Auf der Suche nach der eigenen Zukunft

Gemütlicher Plausch in der Küche: Hans erzählt Mara von seinen Abenteuern. Als Obdachloser ist er mit dem Fahrrad kreuz und quer in Europa unterwegs gewesen. Inzwischen ist er in Bersenbrück mit Unterstützung der Caritas sesshaft geworden. Foto: Ulrike Havermeyer

Dass  es im Leben nicht immer geradeaus geht, wissen die Obdachlosen, die Mara Tapken im Rahmen ihres Bundesfreiwilligendienstes betreut, nur allzu gut. Doch auch die 21-Jährige hat Erfahrungen mit biografischen Umwegen.

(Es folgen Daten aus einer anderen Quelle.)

(** * Workflow templates of atomate: dispersion and thermal conductivity

    A shallow embedding of

    - [atomate/vasp/workflows/base/dispersion.py]
    - [atomate/vasp/workflows/base/thermal_conductivity.py]
    - [atomate/vasp/fireworks/user.py]

    Python dictionaries are finite maps; the dictionaries that the
    assemblers update in place live in a store and are handled through
    references, so that sharing between the caller's input set and the
    derived ones is visible.  Exceptions are a result type threaded
    through a state-and-error monad. *)

From stdpp Require Import gmap strings list fin_maps relations pretty.

Set Warnings "-register-all".

Open Scope Z_scope.
Open Scope string_scope.
Open Scope list_scope.

(** ** Python values *)

(** The JSON-like values that settings mappings hold.  A float literal
    is kept as its decimal mantissa and exponent ([1E-08] is
    [PDec 1 (-8)]): the code only stores such constants, it never
    computes with them.  Mappings are not among these values: each
    module below says how it holds them. *)
Inductive pyval :=
| PNone
| PBool (b : bool)
| PInt (z : Z)
| PDec (m e : Z)
| PStr (s : string)
| PList (l : list pyval).

(** Python truthiness, as used by [if x:] and [x or y]. *)
Definition truthy (v : pyval) : bool :=
  match v with
  | PNone => false
  | PBool b => b
  | PInt z => negb (Z.eqb z 0)
  | PDec m _ => negb (Z.eqb m 0)
  | PStr s => negb (String.eqb s "")
  | PList l => match l with [] => false | _ => true end
  end.

(** ** Exceptions and results *)

Inductive exn :=
| ValueError (msg : string)
| AttributeError (msg : string)
| TypeError (msg : string)
| KeyError (key : string).

Inductive result (A : Type) :=
| Ok (a : A)
| Raise (e : exn).
Arguments Ok {A} a.
Arguments Raise {A} e.

Definition is_ok {A} (r : result A) : bool :=
  match r with Ok _ => true | Raise _ => false end.

(** The error monad of code that raises but keeps no state. *)
Definition result_bind {A B} (f : A → result B) (r : result A) : result B :=
  match r with
  | Ok a => f a
  | Raise e => Raise e
  end.

#[global] Instance result_mret : MRet result := @Ok.
#[global] Instance result_mbind : MBind result := @result_bind.

(** ** Operations of Python objects used by the code *)

(** Iteration over a value, as [for k in v] and [tuple(v)] perform it. *)
Definition py_iter (v : pyval) : result (list pyval) :=
  match v with
  | PList l => Ok l
  | PStr s => Ok ((λ c, PStr (String c EmptyString)) <$> String.list_ascii_of_string s)
  | _ => Raise (TypeError "object is not iterable")
  end.

(** [k in d.keys()] for a dictionary with string keys. *)
Definition py_in_keys (k : pyval) (d : gmap string pyval) : result bool :=
  match k with
  | PStr s => Ok (bool_decide (s ∈ dom d))
  | PList _ => Raise (TypeError "unhashable type")
  | _ => Ok false
  end.

(** [d.pop(k, default)]: the value and the dictionary without [k]. *)
Definition py_pop (k : string) (dflt : pyval) (d : gmap string pyval)
  : pyval * gmap string pyval :=
  (default dflt (d !! k), delete k d).

(** A pymatgen [Structure]: the code reads
    [structure.composition.reduced_formula] and hands the rest on. *)
Record Structure := {
  reduced_formula : string;
  sites : pyval   (* lattice and sites, as serialised *)
}.

Definition silicon : Structure :=
  {| reduced_formula := "Si"; sites := PList [] |}.

(** * [atomate/vasp/fireworks/user.py] *)
Module User.

(** An argument that may be a mapping: the keyword arguments of the
    input set are flat mappings ([user_kpoints_settings]) or plain
    values.  Nothing in this file shares them, they are held by value. *)
Inductive arg :=
| Lit (v : pyval)
| Dict (d : gmap string pyval).

Definition arg_truthy (a : arg) : bool :=
  match a with
  | Lit v => truthy v
  | Dict d => negb (bool_decide (d = ∅))
  end.

(** [x or y] *)
Definition arg_or (x y : arg) : arg := if arg_truthy x then x else y.

(** [for k in a]; a mapping yields its keys (in the order of
    [map_to_list]: the model's mappings record no insertion order). *)
Definition arg_iter (a : arg) : result (list pyval) :=
  match a with
  | Lit v => py_iter v
  | Dict d => Ok (PStr <$> (map_to_list d).*1)
  end.

(** [a.get(k)]: only mappings have the method. *)
Definition arg_get (a : arg) (k : string) : result pyval :=
  match a with
  | Dict d => Ok (default PNone (d !! k))
  | Lit _ => Raise (AttributeError "object has no attribute 'get'")
  end.

(** [a[k]] with a string key. *)
Definition arg_getitem (a : arg) (k : string) : result pyval :=
  match a with
  | Dict d =>
      match d !! k with
      | Some x => Ok x
      | None => Raise (KeyError k)
      end
  | Lit _ => Raise (TypeError "indices must be integers")
  end.

(** [MPRelaxSet.CONFIG], the settings table of pymatgen's relaxation
    set: the two categories the code reads. *)
Record config := {
  INCAR : gmap string pyval;
  KPOINTS : gmap string pyval
}.

(** What [Kpoints.gamma_automatic] and the base class's [kpoints]
    property return. *)
Inductive Kpoints :=
| gamma_automatic (kpts : list pyval)
| automatic_density (density : pyval)
| other_kpoints (comment : string).

(** Instances of [MPRelaxSetEx]. *)
Record MPRelaxSetEx := {
  structure : Structure;
  kwargs : gmap string arg;
  config_dict : config;
  rm_incar_settings : arg;
  user_kpoints_settings : arg;
  rm_config_dict : gmap string pyval   (* rm_config_dict["INCAR"] *)
}.

(** The loop of [__init__] (lines 23-26), on the pair of
    [config_dict["INCAR"]] and [rm_config_dict["INCAR"]]. *)
Fixpoint remove_incar (ks : list pyval) (incar rm : gmap string pyval)
  : result (gmap string pyval * gmap string pyval) :=
  match ks with
  | [] => Ok (incar, rm)
  | k :: ks' =>
      b ← py_in_keys k incar;
      if (b : bool) then
        match k with
        | PStr s =>
            let '(v, incar') := py_pop s PNone incar in
            remove_incar ks' incar' (<[s := v]> rm)
        | _ => remove_incar ks' incar rm
        end
      else remove_incar ks' incar rm
  end.

Section MPRelaxSetEx.

(** The table [MPRelaxSet.CONFIG] and the [kpoints] property of the
    base class [DictSet] belong to pymatgen. *)
Variable CONFIG : config.
Variable DictSet_kpoints : MPRelaxSetEx → Kpoints.

(** [MPRelaxSetEx.__init__].  [DictSet.__init__] stores a copy of
    the table as [config_dict] and keeps the keyword arguments. *)
Definition MPRelaxSetEx_init (structure : Structure)
    (rm_incar_settings user_kpoints_settings : arg)
    (kwargs : gmap string arg) : result MPRelaxSetEx :=
  let config_dict := CONFIG in
  ks ← arg_iter rm_incar_settings;
  '(incar, rm) ← remove_incar ks (INCAR config_dict) ∅;
  mret {| structure := structure;
          kwargs := kwargs;
          config_dict := {| INCAR := incar; KPOINTS := KPOINTS config_dict |};
          rm_incar_settings := rm_incar_settings;
          user_kpoints_settings := user_kpoints_settings;
          rm_config_dict := rm |}.

(** The property [MPRelaxSetEx.kpoints]. *)
Definition kpoints (self : MPRelaxSetEx) : result Kpoints :=
  let settings :=
    arg_or (user_kpoints_settings self) (Dict (KPOINTS (config_dict self))) in
  g ← arg_get settings "kpts";
  if truthy g then
    v ← arg_getitem settings "kpts";
    t ← py_iter v;
    mret (gamma_automatic t)
  else mret (DictSet_kpoints self).

End MPRelaxSetEx.

(** Input sets a [WriteVaspFromIOSet] task can carry: one handed in by
    the caller, or the [MPRelaxSetEx] built by default. *)
Inductive VaspInputSet :=
| caller_input_set (label : string)
| relax_set_ex (vis : MPRelaxSetEx).

(** The firetasks of [OptimizeStepFW], with their arguments. *)
Inductive task :=
| CopyVaspOutputs (calc_loc contcar_to_poscar : bool)
| WriteVaspRelaxFromStructure (params : gmap string arg)
| WriteVaspFromIOSet (structure : Structure) (vasp_input_set : VaspInputSet)
| RunVaspCustodian (vasp_cmd job_type : string)
    (max_force_threshold ediffg : pyval) (auto_npar : string)
| PassCalcLocs (name : string)
| VaspToDbTask (db_file : pyval) (additional_fields : gmap string pyval).

Record Firework := {
  fw_tasks : list task;
  fw_parents : option (list nat);
  fw_name : string;
  fw_kwargs : gmap string arg
}.

(** A call [f(a=.., b=.., **v)]: [v] must be a mapping, and none of
    its keys may repeat a keyword written out in the call. *)
Definition unpack_kwargs (written : list string) (v : option (gmap string arg))
  : result (gmap string arg) :=
  match v with
  | Some d =>
      if forallb (λ k, bool_decide (k ∉ dom d)) written then Ok d
      else Raise (TypeError "got multiple values for keyword argument")
  | None => Raise (TypeError "argument after ** must be a mapping, not NoneType")
  end.

Section OptimizeStepFW.

Variable CONFIG : config.

(** The call [MPRelaxSetEx(structure, force_gamma=True, **params)]
    of line 105: Python binds the two named parameters of
    [__init__] from [params] and hands the rest on. *)
Definition default_relax_set (structure : Structure)
    (params : option (gmap string arg)) : result MPRelaxSetEx :=
  d ← unpack_kwargs ["structure"; "force_gamma"] params;
  MPRelaxSetEx_init CONFIG structure
    (default (Lit (PList [])) (d !! "rm_incar_settings"))
    (default (Dict ∅) (d !! "user_kpoints_settings"))
    (<["force_gamma" := Lit (PBool true)]>
       (delete "rm_incar_settings" (delete "user_kpoints_settings" d))).

(** [OptimizeStepFW.__init__].  An input set object is true in a
    condition, [None] is false. *)
Definition OptimizeStepFW_init (structure : Structure) (step_index : Z)
    (name : string) (vasp_input_set : option VaspInputSet)
    (vasp_cmd : string)
    (override_default_vasp_params : option (gmap string arg))
    (ediffg : pyval) (job_type : string) (db_file : pyval)
    (parents : option (list nat)) (kwargs : gmap string arg)
  : result Firework :=
  let t : list task := [] in
  t ← (if negb (Z.eqb step_index 0) then
         let t := t ++ [CopyVaspOutputs true true] in
         d ← unpack_kwargs ["struct_dir"; "force_gamma"]
               override_default_vasp_params;
         mret (t ++ [WriteVaspRelaxFromStructure
                       (<["struct_dir" := Lit (PStr ".")]>
                          (<["force_gamma" := Lit (PBool true)]> d))])
       else
         vasp_input_set ←
           match vasp_input_set with
           | Some vis => mret vis
           | None =>
               vis ← default_relax_set structure override_default_vasp_params;
               mret (relax_set_ex vis)
           end;
         mret (t ++ [WriteVaspFromIOSet structure vasp_input_set]));
  let t := t ++ [RunVaspCustodian vasp_cmd job_type (PDec 25 (-2)) ediffg
                   ">>auto_npar<<"] in
  let t := t ++ [PassCalcLocs name] in
  let t := t ++ [VaspToDbTask db_file {["task_label" := PStr name]}] in
  mret {| fw_tasks := t;
          fw_parents := parents;
          fw_name := reduced_formula structure +:+ "-" +:+ name +:+ "-Step"
                       +:+ pretty (1 + step_index);
          fw_kwargs := kwargs |}.

End OptimizeStepFW.

(** ** [WriteVaspRelaxFromStructure.run_task] *)

(** [os.path.join(a, b)] of [posixpath], for a relative [b]. *)
Definition path_join (a b : string) : string :=
  if String.eqb a "" then b
  else if String.eqb (String.substring (String.length a - 1)%nat 1 a) "/"
       then a +:+ b
       else a +:+ "/" +:+ b.

Section run_task.

Variable CONFIG : config.

(** [Structure.from_file]: what the file system holds under a path. *)
Variable from_file : string → result Structure.

(** [run_task] on the parameters [self] of the task ([fw_spec] is not
    read).  The result is the input set whose files
    [vis.write_input(".")] writes. *)
Definition run_task (self : gmap string arg) : result MPRelaxSetEx :=
  let struct_dir := default (Lit (PStr ".")) (self !! "struct_dir") in
  struct_file ←
    match struct_dir with
    | Lit (PStr d) => Ok (path_join d "POSCAR")
    | _ => Raise (TypeError "expected str, bytes or os.PathLike object")
    end;
  structure ← from_file struct_file;
  MPRelaxSetEx_init CONFIG structure (Lit (PList []))
    (default (Lit PNone) (self !! "user_kpoints_settings"))
    {[ "force_gamma" := default (Lit (PBool true)) (self !! "force_gamma");
       "user_incar_settings" :=
         default (Dict ∅) (self !! "user_incar_settings") ]}.

End run_task.

(** ** Sample values *)

(** A directory with a relaxed structure in [./POSCAR] only. *)
Definition poscar_only (path : string) : result Structure :=
  if String.eqb path "./POSCAR"
  then Ok {| reduced_formula := "Si2"; sites := PList [PInt 2] |}
  else Raise (ValueError "no structure under this path").

(** A settings table whose KPOINTS category holds an explicit grid. *)
Definition config_with_kpts : config :=
  {| INCAR := {[ "EDIFF" := PDec 5 (-5); "ISIF" := PInt 3 ]};
     KPOINTS := {[ "kpts" := PList [PInt 4; PInt 4; PInt 4] ]} |}.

„Was ich hier bei der ambulanten Hilfe für Wohnungslose in Bersenbrück alles erlebt und gelernt habe, ist unbezahlbar“, stellt Mara Tapken mit entschiedenem Nicken fest. Als sie Hans, einem vielgereisten Ex-Obdachlosen, der gerade bei der Caritas in der Bürgermeister-Kreke-Straße 3 vorbeischaut, einen Tee anreicht und ihn in einen kleinen Plausch verwickelt, spürt man es ganz deutlich: Mara Tapken ist angekommen. Bei sich selbst – und auch auf einem passgenauen Weg in die eigene berufliche Zukunft. „Über die Begegnung mit obdachlosen Menschen habe ich meine soziale Ader entdeckt“, sagt sie. Anfang nächsten Monats beginnt sie eine Ausbildung zur Hebamme.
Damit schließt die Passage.